Write only how many lines of the listing below include the string "apply".

■ ■ ■ ■

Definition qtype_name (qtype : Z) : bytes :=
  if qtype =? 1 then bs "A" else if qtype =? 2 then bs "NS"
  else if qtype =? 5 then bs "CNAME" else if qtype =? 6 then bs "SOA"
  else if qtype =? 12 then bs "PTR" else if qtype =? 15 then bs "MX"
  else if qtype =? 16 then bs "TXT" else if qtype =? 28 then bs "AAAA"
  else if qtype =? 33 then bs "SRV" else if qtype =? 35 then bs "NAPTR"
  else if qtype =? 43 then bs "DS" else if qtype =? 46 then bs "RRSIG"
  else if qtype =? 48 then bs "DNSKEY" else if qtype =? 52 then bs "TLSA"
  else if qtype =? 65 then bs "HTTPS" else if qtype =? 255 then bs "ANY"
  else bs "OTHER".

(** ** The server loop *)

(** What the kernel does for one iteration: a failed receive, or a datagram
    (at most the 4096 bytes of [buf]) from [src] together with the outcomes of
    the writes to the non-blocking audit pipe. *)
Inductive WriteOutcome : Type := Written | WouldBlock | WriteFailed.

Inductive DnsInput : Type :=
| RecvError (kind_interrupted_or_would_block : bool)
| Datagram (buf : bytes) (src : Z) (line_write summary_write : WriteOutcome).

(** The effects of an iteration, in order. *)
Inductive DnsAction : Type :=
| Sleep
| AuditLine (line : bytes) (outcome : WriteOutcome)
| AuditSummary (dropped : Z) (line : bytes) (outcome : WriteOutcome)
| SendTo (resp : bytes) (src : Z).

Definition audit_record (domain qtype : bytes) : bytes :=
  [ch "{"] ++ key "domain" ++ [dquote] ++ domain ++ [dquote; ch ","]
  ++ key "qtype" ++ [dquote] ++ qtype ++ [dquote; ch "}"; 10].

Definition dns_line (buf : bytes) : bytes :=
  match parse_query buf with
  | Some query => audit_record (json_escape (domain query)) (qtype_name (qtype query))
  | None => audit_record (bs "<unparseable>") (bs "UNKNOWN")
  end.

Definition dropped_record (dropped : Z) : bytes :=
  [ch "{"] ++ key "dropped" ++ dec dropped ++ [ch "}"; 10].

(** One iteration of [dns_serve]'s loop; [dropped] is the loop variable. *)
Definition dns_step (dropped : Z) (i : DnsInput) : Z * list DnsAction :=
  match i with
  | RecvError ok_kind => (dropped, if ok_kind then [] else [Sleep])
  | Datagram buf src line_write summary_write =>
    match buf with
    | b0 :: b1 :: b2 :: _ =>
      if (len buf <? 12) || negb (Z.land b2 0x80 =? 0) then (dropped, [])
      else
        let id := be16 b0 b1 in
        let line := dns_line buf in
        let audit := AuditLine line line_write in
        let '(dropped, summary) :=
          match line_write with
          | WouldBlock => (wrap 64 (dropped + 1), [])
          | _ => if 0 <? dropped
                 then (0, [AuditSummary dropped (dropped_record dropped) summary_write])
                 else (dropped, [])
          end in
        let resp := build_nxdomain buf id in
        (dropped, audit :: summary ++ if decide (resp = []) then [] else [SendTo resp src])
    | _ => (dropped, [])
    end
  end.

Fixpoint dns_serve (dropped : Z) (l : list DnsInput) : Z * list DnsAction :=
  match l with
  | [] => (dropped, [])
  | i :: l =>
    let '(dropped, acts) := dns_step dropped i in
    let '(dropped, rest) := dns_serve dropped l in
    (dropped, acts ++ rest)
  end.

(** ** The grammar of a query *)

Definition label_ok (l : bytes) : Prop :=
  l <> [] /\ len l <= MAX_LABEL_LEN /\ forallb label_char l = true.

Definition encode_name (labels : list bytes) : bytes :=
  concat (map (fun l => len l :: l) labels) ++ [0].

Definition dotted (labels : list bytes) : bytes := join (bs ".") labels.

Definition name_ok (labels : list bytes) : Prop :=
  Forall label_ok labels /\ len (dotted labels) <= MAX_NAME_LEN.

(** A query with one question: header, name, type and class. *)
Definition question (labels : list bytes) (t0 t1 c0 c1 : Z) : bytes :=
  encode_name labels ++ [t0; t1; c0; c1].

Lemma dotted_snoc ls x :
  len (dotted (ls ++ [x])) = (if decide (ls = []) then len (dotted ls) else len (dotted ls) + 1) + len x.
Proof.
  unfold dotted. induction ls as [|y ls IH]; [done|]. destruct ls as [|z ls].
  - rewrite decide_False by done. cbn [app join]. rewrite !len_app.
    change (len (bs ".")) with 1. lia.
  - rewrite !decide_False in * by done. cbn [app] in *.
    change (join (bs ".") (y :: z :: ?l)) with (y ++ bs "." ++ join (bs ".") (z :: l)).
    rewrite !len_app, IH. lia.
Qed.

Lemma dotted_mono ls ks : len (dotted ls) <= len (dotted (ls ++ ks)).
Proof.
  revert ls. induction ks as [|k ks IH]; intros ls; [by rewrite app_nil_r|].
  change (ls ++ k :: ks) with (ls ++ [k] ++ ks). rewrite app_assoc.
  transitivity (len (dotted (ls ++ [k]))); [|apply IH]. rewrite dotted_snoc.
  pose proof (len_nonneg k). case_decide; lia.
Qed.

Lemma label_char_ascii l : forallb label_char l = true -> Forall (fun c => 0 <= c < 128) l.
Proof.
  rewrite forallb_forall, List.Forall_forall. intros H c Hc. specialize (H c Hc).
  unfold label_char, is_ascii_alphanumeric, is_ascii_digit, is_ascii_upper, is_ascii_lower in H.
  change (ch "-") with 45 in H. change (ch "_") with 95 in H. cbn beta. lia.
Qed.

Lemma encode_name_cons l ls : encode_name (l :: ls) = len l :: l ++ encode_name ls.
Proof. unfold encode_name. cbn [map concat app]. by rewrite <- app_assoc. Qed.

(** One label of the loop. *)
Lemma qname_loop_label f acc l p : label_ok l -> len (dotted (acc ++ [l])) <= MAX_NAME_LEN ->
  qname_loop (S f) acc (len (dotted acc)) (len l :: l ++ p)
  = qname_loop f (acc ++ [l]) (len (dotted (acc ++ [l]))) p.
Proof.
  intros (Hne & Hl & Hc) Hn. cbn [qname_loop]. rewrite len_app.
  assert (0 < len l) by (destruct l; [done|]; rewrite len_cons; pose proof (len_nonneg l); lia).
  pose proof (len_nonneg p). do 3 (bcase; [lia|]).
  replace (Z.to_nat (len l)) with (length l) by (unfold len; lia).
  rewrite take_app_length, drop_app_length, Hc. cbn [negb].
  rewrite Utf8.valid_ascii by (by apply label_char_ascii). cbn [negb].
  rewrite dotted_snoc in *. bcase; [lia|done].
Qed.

■ ■ ■ ■

**RESULT OF THE EXERCISE:**
2